## EXERCISE
All lines in the records that carry the string "dropped" are to be shown.

## RECORDS FOR THE EXERCISE
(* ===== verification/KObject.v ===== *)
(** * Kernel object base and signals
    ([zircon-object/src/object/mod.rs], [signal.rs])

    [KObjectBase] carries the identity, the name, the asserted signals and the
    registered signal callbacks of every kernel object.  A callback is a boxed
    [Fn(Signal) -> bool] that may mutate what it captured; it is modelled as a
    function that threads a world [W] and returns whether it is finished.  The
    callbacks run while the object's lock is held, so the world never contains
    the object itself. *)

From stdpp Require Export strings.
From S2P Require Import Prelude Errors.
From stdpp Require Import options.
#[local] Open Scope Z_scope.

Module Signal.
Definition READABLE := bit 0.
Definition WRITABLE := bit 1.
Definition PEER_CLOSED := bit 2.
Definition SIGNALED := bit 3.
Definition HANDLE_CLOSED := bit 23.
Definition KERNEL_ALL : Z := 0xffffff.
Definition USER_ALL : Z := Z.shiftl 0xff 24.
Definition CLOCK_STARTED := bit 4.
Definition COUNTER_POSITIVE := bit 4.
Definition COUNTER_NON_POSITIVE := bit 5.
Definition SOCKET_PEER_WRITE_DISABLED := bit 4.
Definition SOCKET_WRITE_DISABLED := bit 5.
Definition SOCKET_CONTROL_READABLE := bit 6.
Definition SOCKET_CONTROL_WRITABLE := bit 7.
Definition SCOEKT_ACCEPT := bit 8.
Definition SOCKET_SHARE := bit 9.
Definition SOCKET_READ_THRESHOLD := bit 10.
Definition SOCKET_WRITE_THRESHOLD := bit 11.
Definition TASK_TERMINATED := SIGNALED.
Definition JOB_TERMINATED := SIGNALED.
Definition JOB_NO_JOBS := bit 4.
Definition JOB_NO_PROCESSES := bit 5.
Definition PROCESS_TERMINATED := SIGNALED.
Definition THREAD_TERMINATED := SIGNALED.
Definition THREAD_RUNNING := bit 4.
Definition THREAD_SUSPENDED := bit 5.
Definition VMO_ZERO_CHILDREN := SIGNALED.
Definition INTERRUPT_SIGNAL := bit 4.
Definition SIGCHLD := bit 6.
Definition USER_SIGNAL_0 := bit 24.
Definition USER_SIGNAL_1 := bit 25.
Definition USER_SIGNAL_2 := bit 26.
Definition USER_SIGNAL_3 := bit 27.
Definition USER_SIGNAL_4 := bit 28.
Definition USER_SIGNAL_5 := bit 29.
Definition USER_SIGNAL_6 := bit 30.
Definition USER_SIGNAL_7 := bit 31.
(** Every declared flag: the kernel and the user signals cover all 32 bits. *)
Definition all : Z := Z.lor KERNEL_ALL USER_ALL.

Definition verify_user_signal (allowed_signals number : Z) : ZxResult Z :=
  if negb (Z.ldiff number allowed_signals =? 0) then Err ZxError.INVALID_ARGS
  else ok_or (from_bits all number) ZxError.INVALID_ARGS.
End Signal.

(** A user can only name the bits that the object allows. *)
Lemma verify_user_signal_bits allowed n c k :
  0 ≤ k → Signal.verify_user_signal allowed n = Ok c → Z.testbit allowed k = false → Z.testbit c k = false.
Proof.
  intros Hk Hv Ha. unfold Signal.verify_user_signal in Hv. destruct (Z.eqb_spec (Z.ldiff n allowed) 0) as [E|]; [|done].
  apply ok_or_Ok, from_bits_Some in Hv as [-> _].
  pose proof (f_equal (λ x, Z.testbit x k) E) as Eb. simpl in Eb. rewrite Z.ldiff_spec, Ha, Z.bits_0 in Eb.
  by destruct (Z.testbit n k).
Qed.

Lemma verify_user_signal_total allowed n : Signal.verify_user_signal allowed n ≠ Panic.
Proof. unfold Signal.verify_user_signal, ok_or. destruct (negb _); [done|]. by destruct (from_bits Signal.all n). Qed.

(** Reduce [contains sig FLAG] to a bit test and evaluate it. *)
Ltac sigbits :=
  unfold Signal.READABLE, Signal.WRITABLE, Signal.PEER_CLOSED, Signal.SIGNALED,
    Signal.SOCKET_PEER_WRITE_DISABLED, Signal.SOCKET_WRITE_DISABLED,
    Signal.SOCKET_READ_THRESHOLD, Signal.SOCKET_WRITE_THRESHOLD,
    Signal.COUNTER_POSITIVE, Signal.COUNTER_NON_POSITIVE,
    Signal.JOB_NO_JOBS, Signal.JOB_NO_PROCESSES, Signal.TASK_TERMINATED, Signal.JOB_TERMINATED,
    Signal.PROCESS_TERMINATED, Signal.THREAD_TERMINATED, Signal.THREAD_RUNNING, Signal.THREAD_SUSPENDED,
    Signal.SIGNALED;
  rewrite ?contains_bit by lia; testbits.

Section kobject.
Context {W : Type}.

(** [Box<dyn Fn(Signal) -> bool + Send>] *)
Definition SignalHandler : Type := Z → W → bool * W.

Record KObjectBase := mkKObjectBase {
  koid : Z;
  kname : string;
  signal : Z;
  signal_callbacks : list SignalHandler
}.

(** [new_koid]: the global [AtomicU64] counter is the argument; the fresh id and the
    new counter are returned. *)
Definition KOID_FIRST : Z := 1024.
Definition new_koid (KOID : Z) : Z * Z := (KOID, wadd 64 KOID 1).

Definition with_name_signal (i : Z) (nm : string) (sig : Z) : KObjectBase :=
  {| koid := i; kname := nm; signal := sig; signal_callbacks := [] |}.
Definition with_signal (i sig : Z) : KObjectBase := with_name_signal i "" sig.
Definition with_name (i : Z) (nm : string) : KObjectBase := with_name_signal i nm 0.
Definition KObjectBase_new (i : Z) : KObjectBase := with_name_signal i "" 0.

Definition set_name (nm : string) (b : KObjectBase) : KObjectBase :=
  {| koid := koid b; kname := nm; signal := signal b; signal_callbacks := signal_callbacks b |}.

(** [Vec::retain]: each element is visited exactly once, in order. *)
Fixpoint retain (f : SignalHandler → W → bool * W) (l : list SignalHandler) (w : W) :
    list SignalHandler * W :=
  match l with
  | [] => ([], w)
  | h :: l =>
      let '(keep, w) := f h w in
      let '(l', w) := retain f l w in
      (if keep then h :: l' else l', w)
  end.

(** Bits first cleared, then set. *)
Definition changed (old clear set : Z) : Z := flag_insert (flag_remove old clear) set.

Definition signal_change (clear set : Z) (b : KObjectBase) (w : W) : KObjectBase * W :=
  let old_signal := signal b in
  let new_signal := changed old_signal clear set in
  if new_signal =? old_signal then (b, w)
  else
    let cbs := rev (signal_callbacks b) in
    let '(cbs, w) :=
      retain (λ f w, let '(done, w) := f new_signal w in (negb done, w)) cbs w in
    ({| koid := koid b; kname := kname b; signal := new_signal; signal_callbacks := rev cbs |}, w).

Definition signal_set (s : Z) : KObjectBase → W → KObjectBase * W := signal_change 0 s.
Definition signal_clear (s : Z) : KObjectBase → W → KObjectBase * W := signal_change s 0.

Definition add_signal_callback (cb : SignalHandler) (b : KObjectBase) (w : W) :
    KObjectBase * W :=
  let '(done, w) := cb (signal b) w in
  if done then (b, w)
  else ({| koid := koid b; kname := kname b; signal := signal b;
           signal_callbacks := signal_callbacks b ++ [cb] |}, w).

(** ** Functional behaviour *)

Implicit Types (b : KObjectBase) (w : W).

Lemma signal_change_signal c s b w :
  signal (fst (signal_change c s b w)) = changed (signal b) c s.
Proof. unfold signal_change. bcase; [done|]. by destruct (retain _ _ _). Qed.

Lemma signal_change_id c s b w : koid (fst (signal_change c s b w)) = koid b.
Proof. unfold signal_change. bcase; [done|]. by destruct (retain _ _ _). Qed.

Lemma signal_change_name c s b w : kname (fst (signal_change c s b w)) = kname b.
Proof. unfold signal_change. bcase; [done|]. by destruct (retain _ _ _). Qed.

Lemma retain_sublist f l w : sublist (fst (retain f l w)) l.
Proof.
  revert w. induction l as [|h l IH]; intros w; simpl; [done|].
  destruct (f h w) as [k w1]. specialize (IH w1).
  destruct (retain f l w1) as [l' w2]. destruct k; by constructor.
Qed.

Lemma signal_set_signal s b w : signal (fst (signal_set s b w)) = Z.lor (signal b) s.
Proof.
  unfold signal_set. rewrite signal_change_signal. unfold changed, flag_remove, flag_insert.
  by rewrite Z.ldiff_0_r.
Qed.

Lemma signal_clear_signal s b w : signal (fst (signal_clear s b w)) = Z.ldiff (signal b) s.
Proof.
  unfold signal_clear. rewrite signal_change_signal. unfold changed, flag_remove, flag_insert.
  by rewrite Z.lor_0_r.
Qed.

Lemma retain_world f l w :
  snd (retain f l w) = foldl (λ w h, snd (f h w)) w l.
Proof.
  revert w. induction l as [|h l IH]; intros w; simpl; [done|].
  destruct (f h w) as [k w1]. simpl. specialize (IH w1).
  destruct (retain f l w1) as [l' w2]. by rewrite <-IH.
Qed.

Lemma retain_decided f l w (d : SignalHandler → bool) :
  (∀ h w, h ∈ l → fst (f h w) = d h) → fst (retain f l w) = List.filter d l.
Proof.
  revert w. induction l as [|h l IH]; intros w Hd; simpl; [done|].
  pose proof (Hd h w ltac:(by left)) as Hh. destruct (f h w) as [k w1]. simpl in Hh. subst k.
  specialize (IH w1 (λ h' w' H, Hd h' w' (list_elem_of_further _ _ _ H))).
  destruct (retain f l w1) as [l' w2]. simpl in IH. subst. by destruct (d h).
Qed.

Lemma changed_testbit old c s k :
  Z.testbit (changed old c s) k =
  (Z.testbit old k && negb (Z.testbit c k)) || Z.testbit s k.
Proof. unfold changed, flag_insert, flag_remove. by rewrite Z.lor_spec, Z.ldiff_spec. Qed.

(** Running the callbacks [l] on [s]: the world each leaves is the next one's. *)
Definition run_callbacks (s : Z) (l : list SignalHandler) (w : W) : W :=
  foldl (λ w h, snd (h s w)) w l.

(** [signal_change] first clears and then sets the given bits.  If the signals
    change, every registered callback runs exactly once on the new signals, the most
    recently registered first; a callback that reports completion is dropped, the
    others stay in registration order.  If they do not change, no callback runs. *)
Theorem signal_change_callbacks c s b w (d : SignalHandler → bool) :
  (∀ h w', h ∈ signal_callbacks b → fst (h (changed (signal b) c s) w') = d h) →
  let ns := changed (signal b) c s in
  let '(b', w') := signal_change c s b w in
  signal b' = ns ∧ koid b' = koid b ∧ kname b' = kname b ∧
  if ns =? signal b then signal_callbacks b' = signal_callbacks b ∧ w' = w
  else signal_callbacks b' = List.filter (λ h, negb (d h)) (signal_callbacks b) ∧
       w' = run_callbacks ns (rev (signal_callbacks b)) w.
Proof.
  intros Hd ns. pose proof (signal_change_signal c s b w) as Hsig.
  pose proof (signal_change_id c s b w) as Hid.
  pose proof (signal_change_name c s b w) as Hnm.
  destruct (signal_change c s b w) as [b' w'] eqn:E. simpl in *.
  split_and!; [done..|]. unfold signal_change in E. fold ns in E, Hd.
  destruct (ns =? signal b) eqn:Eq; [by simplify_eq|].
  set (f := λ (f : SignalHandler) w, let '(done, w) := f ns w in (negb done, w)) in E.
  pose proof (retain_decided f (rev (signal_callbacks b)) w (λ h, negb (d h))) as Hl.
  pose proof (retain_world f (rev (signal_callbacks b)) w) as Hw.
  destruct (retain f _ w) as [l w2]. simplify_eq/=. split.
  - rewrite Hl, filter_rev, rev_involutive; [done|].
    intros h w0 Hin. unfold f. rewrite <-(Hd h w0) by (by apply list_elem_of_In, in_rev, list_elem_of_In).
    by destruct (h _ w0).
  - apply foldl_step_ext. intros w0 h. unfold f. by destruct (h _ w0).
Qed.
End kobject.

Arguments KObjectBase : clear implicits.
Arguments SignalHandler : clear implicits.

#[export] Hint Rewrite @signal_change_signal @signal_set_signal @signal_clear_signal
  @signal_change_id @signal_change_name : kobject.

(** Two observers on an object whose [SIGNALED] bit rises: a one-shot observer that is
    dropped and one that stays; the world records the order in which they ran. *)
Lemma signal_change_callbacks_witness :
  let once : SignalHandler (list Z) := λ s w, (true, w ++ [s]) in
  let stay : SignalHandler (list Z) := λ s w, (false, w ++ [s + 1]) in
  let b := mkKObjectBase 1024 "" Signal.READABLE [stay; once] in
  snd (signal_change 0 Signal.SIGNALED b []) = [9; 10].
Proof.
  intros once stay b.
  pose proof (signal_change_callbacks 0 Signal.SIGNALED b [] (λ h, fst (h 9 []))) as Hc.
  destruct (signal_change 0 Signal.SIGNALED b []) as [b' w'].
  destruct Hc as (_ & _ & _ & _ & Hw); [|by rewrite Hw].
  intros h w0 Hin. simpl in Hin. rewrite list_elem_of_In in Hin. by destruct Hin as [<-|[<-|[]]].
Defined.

## THE COMPLETED TASK
    recently registered first; a callback that reports completion is dropped, the
    dropped and one that stays; the world records the order in which they ran. *)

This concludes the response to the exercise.